DESDÉMONA. — Par le ciel, vous me faites injure !

OTHELLO. — N’êtes-vous pas une catin ?

DESDÉMONA. — Non, aussi vrai que je suis une chrétienne. Si c’est n’être pas une catin que de conserver intact de tout autre toucher odieux et illégitime ce vase de ma personne, pour mon Seigneur, alors je n’en suis pas une.

OXBELLO. — Comment ! vous n’êtes pas une putain ?

DESDÉMONA. — Non aussi vrai que j’espère en mon salut !

OXBELLO. — Est-ce possible ?

DESDÉMONA. — Ô ciel, pardonnez-nous !

OTHELLO. — Je vous demande pardon en ce cas : je vous avais prise pour cette rusée putain de Venise qui épousa Othello. — Holà, mignonne, qui avez les fonctions opposées à celles de saint Pierre et qui gardez la porte de l’enfer !

Rentre EMILIA.

OTHELLO. — Vous ! vous ! oui, vous ! nous avons fait notre affaire ; voici de l’argent pour vos peines : je vous en prie, tournez la clef, et gardez notre secret. (Il sort.)

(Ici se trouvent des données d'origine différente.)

Lemma drop_reachable s h : 0 ≤ timeout → reachable drop_machine s h → policy_ok s h.
Proof.
  intros Ht. revert s h. apply (reachable_invariant drop_machine policy_ok).
  - intros s [t ->]. by split; cbn.
  - intros s h op _ Hok Hall. destruct op as [| | |d]; cbn [drop_machine m_exec m_allowed drop_exec] in *.
    + apply Z.ltb_lt in Hall. rewrite (swap_now_blocking_run s h) by done. pose proof Hok as [Hc Hr Harm Hoff].
      split; cbn [post trace pending_swaps alarm clock]; [|lia| |lia].
      * rewrite !occurrences_snoc. repeat case_decide; try done; lia.
      * intros _. case_bool_decide as Hz; [split; [done|]; eexists; split; [done|lia]|]. apply Harm. lia.
    + rewrite (swap_unblocked_run s h) by done. destruct (Z.ltb_spec 0 (pending_swaps s)); cbn [post trace].
      * by apply rearmed_ok.
      * by rewrite app_nil_r.
    + rewrite (drop_dispatch_run s h) by done. destruct (ready s) eqn:Hready; cbn [post trace]; [|by rewrite app_nil_r].
      apply rearmed_ok; try done. unfold ready in Hready. pose proof (p_range _ _ Hok).
      destruct (decide (pending_swaps s = 0)) as [Hz|]; [|lia]. by rewrite (proj2 (p_off _ _ Hok Hz)) in Hready.
    + apply Z.leb_le in Hall. destruct Hok as [Hc Hr Harm Hoff]. cbn. rewrite app_nil_r. split; cbn; [done..| |done].
      intros Hp. destruct (Harm Hp) as (Hst & target & Hg & Hle). split; [done|]. exists target. split; [done|lia].
Qed.

(** The main loop sleeps until the alarm is due and dispatches it. *)
Definition expire : M unit :=
  do* pmodify (λ s, match gsource (alarm s) with
    | Some target => mkPolicy (alarm s) (pending_swaps s) (Z.max (clock s) target)
    | None => s
    end) in
  dispatch.
Fixpoint expirations (n : nat) : M unit := match n with O => pret tt | S n' => do* expire in expirations n' end.
End policy.
(* ===== verification/CompositorThreads.v ===== *)
(** The compositing threads (src/server/compositor/multi_threaded_compositor.cpp):
    the loop that composites each group of displays, at the grain of its mutex,
    and starting and stopping all of them. *)

From S2P Require Import Prelude Geometry.

(** ** State *)
Record DisplayBuffer := mkBuffer { buffer_id : Z; view_area : Rectangle }.
#[export] Instance DisplayBuffer_eq_dec : EqDecision DisplayBuffer.
Proof. solve_decision. Defined.
#[export] Instance DisplayBuffer_countable : Countable DisplayBuffer := inj_countable'
  (λ b, (buffer_id b, (px (top_left (view_area b)), py (top_left (view_area b))),
         (width (size (view_area b)), height (size (view_area b)))))
  (λ '(i, (x, y), (w, h)), mkBuffer i (Rect (Pt x y) (Sz w h)))
  ltac:(by intros [? [[] []]]).

(** Where a thread is: not yet in its loop, about to take [run_mutex], waiting
    for [run_cv] (and whether it was notified), between [unlock] and [lock]
    before and behind [post], returned from [operator()]. *)
Inductive phase := Starting | Ready | Asleep | Notified | Compositing | Composited | Finished.
#[export] Instance phase_eq_dec : EqDecision phase.
Proof. solve_decision. Defined.

(** [thread] numbers the functors; [started] is the promise: unset, a value or
    an exception. *)
Record CompositingFunctor := mkFunctor {
  thread : Z;
  group : list DisplayBuffer;
  running : bool;
  frames_scheduled : Z;
  not_posted_yet : bool;
  started : option (option exn);
  at_phase : phase
}.

Definition new_functor (t : Z) (g : list DisplayBuffer) : CompositingFunctor :=
  mkFunctor t g true 0 true None Starting.

Inductive CompositorState := CSStarted | CSStopped | CSStarting | CSStopping.
#[export] Instance CompositorState_eq_dec : EqDecision CompositorState.
Proof. solve_decision. Defined.

Record Compositor := mkCompositor {
  state : CompositorState;
  functors : list CompositingFunctor;
  compose_on_start : bool;
  next_thread : Z
}.

(** Calls that returned.  [Requested], [FrameStart] and [Recounted] mark a call
    of [schedule_compositing], a frame taken from the count and the frames the
    scene says are pending. *)
Inductive comp_obs :=
  | CreateCompositor (t : Z) (b : DisplayBuffer)
  | AddDisplay (t : Z) (b : DisplayBuffer)
  | RemoveDisplay (t : Z) (b : DisplayBuffer)
  | RegisterCompositor (t : Z) (b : DisplayBuffer)
  | UnregisterCompositor (t : Z) (b : DisplayBuffer)
  | Requested (t : Z) (num_frames : Z) (damage : option Rectangle)
  | FrameStart (t : Z)
  | Composite (t : Z) (b : DisplayBuffer)
  | Post (t : Z)
  | Recounted (t : Z) (pending : Z)
  | AddObserver
  | RemoveObserver
  | ReportStarted
  | ReportStopped
  | ReportScheduled.
#[export] Instance comp_obs_eq_dec : EqDecision comp_obs.
Proof. solve_decision. Defined.
(** [frames_pending] answers without error for a registered compositor, and
    more than [k ≥ 0] exactly when the scene changed (counting one frame) or a
    visible surface the compositor shows has more than [k] buffers ready. *)
Theorem frames_pending_spec q s h id :
  reachable stack_machine s h → id ∈ registered_compositors s →
  ∃ n, frames_pending q id s = Run (Ret n) s [] ∧
    ∀ k, 0 ≤ k → (k < n ↔
      (scene_changed s = true ∧ k = 0) ∨
      ∃ x, x ∈ surfaces s ∧ visible q x = true ∧ exposed_in s id x = true ∧ k < buffers_ready q x id).
Proof.
  intros Hinv%stack_reachable Hid. eexists. split.
  - unfold frames_pending. rewrite pbind_get.
    exact (pending_loop_run q s _ id (surfaces s) _ Hinv Hid (λ x Hx, Hx)).
  - intros k Hk. rewrite frames_ready_bounds. destruct (scene_changed s).
    + split; (intros [?|?]; [left|by right]); lia.
    + split; [intros [?|?]; [lia|by right]|intros [[? _]|?]; [done|by right]].
Qed.

(** The surfaces above [x], bottom to top. *)
Fixpoint above (x : Z) (l : list Z) : list Z :=
  match l with [] => [] | y :: l' => if bool_decide (y = x) then l' else above x l' end.

Lemma above_app x l1 l2 : x ∉ l1 → above x (l1 ++ x :: l2) = l2.
Proof.
  induction l1 as [|y l1 IH]; cbn; intros Hx; [by rewrite bool_decide_true|].
  rewrite bool_decide_false by set_solver. apply IH. set_solver.
Qed.

Lemma surface_at_iff q s p x :
  NoDup (surfaces s) → x ∈ surfaces s →
  surface_at q p s = Some x ↔
  input_area_contains q x p = true ∧ ∀ y, y ∈ above x (surfaces s) → input_area_contains q y p = false.
Proof.
  intros Hnd Hx. unfold surface_at. apply list_elem_of_split in Hx as (l1 & l2 & Hl). rewrite Hl in *.
  apply NoDup_app in Hnd as (_ & Hd & Hnd). apply NoDup_cons in Hnd as [Hx _].
  rewrite above_app; [|intros Hx1; apply (Hd x Hx1); left]. exact (find_last_spec (λ y, input_area_contains q y p) l1 x l2 Hx).
Qed.

(** C9. A click goes to the topmost surface whose input area contains it, and
    raising a surface puts it on top without reordering the others. *)
Theorem stacking_order q s h p x :
  reachable stack_machine s h → x ∈ surfaces s →
  (surface_at q p s = Some x ↔
   input_area_contains q x p = true ∧ ∀ y, y ∈ above x (surfaces s) → input_area_contains q y p = false) ∧
  let r := raise (Some x) s in
  value r = Ret tt ∧ trace r = [SurfacesReordered] ∧
  above x (surfaces (post r)) = [] ∧ erase_first x (surfaces (post r)) = erase_first x (surfaces s) ∧
  (input_area_contains q x p = true → surface_at q p (post r) = Some x).
Proof.
  intros Hinv%stack_reachable Hx. pose proof (st_nodup _ _ _ Hinv) as Hnd. split; [by apply surface_at_iff|].
  unfold raise. rewrite pbind_get, bool_decide_true, pbind_put by done. cbn zeta. cbn [value post trace pemit surfaces set_surfaces].
  pose proof (erase_first_perm x _ Hx) as Hp. assert (NoDup (x :: erase_first x (surfaces s))) as Hnd' by by rewrite Hp.
  apply NoDup_cons in Hnd' as [Hnot Hnd']. split_and!; [done|done|by apply above_app| |].
  - set (l := erase_first x (surfaces s)) in *. clearbody l. clear Hp Hnd'. induction l as [|y l IH]; cbn.
    + by rewrite decide_True.
    + apply not_elem_of_cons in Hnot as [? ?]. rewrite decide_False by done. f_equal. by apply IH.
  - intros Hc. unfold surface_at. cbn [surfaces set_surfaces]. apply (find_last_spec (λ y, input_area_contains q y p) _ x []); [apply not_elem_of_nil|].
    split; [done|]. by intros y ?%elem_of_nil.
Qed.

(** Raising a set of surfaces puts them on top of the others, keeps the
    order among the raised and among the others, and tells the observers only
    if the stack changed. *)
Theorem raise_set_order s ss :
  let r := raise_set ss s in
  let l := surfaces (post r) in
  l ≡ₚ surfaces s ∧
  filter (λ x, x ∈ ss) l = filter (λ x, x ∈ ss) (surfaces s) ∧
  filter (λ x, x ∉ ss) l = filter (λ x, x ∉ ss) (surfaces s) ∧
  (∀ x y, x ∈ ss → y ∈ above x l → y ∈ ss) ∧
  (trace r = [] ↔ l = surfaces s).
Proof.
  intros r l. unfold r, raise_set in *. clear r. subst l. rewrite pbind_get, pbind_put. cbn zeta.
  set (l := stable_partition _ (surfaces s)).
  assert (l = filter (λ x, x ∉ ss) (surfaces s) ++ filter (λ x, x ∈ ss) (surfaces s)) as Hl.
  { unfold l, stable_partition. f_equal; apply list_filter_iff; intros x; case_bool_decide; cbn; by split. }
  assert (∀ s', post (pwhen (bool_decide (surfaces s ≠ l)) (pemit SurfacesReordered) s') = s') as -> by
    (intros s'; by case_bool_decide). cbn [surfaces set_surfaces].
  split_and!.
  - apply stable_partition_perm.
  - rewrite Hl, filter_app, filter_idem, filter_disjoint; [done|]. intros x Hx Hn. exact (Hx Hn).
  - rewrite Hl, filter_app, filter_idem, filter_disjoint, app_nil_r; [done|]. intros x Hx Hn. exact (Hn Hx).
  - intros x y Hx Hy. rewrite Hl in Hy.
    assert (∀ k1 k2, (∀ z, z ∈ k1 → z ∉ ss) → y ∈ above x (k1 ++ k2) → y ∈ k2) as Hab.
    { clear -Hx. intros k1 k2. induction k1 as [|z k1 IH]; cbn; intros Hk.
      - revert y. induction k2 as [|z k2 IH]; cbn; [done|]. intros y. case_bool_decide; [by right|]. intros Hy. right. by apply IH.
      - rewrite bool_decide_false; [apply IH; intros w Hw; apply Hk; by right|]. intros ->. apply (Hk x); [left|done]. }
    apply Hab in Hy; [by apply list_elem_of_filter in Hy as [? _]|]. by intros z [? _]%list_elem_of_filter.
  - clearbody l. destruct (decide (surfaces s = l)) as [Heq|Hne].
    + rewrite bool_decide_false by (intros Hn; exact (Hn Heq)). done.
    + rewrite bool_decide_true by done. split; [done|]. intros Heq. by destruct Hne.
Qed.
End machine.

(** *** Witnesses *)
Definition example_queries : SurfaceQueries :=
  mkQueries (λ _, true) (λ _, "surface"%string) (λ x _, [x * 100]) (λ x _, x) (λ x p, bool_decide (px p < x * 10))
    (λ _, visibility_exposed).
Definition stack_example_ops : list stack_op :=
  [OpRegister 50; OpAddSurface 1 0; OpAddSurface 2 0; OpAddSurface 3 0; OpRaiseSet {[1]}; OpRegister 51;
   OpOccluded (SurfaceSceneElement "surface" 0 (Some 0) 50); OpOccluded (SurfaceSceneElement "surface" 0 (Some 0) 51)].
Definition stack_example_run : Stack * list stack_obs :=
  default (new_stack, []) (run_ops stack_machine stack_example_ops new_stack []).
Lemma stack_example_reachable : reachable stack_machine stack_example_run.1 stack_example_run.2.
Proof. apply (run_ops_from_init stack_machine stack_example_ops new_stack); [done|]. by vm_compute. Qed.

Lemma scene_elements_sound_witness :
  scene_elements_for example_queries 50 stack_example_run.1 =
    Run (Ret (scene_of example_queries stack_example_run.1 50)) (set_scene_changed false stack_example_run.1) [].
Proof.
  refine (proj1 (scene_elements_sound example_queries _ _ 50 stack_example_reachable _)).
  apply (bool_decide_unpack (50 ∈ registered_compositors stack_example_run.1)). vm_compute. exact I.
Defined.

Lemma surface_visibility_witness :
  ∃ hd t, rendering_trackers stack_example_run.1 !! 1 = Some (Some hd) ∧ heap stack_example_run.1 !! hd = Some t.
Proof.
  refine (let '(ex_intro _ hd (ex_intro _ t (conj H1 (conj H2 _)))) :=
    surface_visibility _ _ 1 stack_example_reachable _ in ex_intro _ hd (ex_intro _ t (conj H1 H2))).
  apply (bool_decide_unpack (1 ∈ surfaces stack_example_run.1)). vm_compute. exact I.
Defined.

Lemma frames_pending_spec_witness : ∃ n, frames_pending example_queries 50 stack_example_run.1 = Run (Ret n) stack_example_run.1 [].
Proof.
  refine (let '(ex_intro _ n (conj H1 _)) := frames_pending_spec example_queries _ _ 50 stack_example_reachable _ in
    ex_intro _ n H1).
  apply (bool_decide_unpack (50 ∈ registered_compositors stack_example_run.1)). vm_compute. exact I.
Defined.

Lemma stacking_order_witness :
  surface_at example_queries (Pt 5 5) (post (raise (Some 2) stack_example_run.1)) = Some 2.
Proof.
  refine (proj2 (proj2 (proj2 (proj2 (proj2 (stacking_order example_queries _ _ (Pt 5 5) 2 stack_example_reachable _))))) _);
    [|done]. apply (bool_decide_unpack (2 ∈ surfaces stack_example_run.1)). vm_compute. exact I.
Defined.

EMILIA. — Hélas ! qu’est-ce que ce Seigneur imagine ? — Comment vous trouvez-vous, Madame ? comment vous trouvez-vous, ma bonne Dame ?

DESDÉMONA. — Sur ma foi, à moitié endormie.

EMILIA. — Bonne Madame, qu’avez-vous avec Monseigneur ?

DESDÉMONA. — Avec qui ?

ÉMILIA. — Mais, avec Monseigneur, Madame.

DESDÉMONA. — Qui est ton Seigneur ?

EMILIA. — Celui qui est le votre, ma douce Dame.

DESDÉMONA. — Je n’en ai pas : ne me parle pas, Émilia ; je ne puis pleurer, et je n’ai d’autre réponse à donner que celle que pourraient faire mes larmes. Je t’en prie, ce soir, mets à mon lit mes draps de noces, — souviens t’en ; — et mande ici ton mari.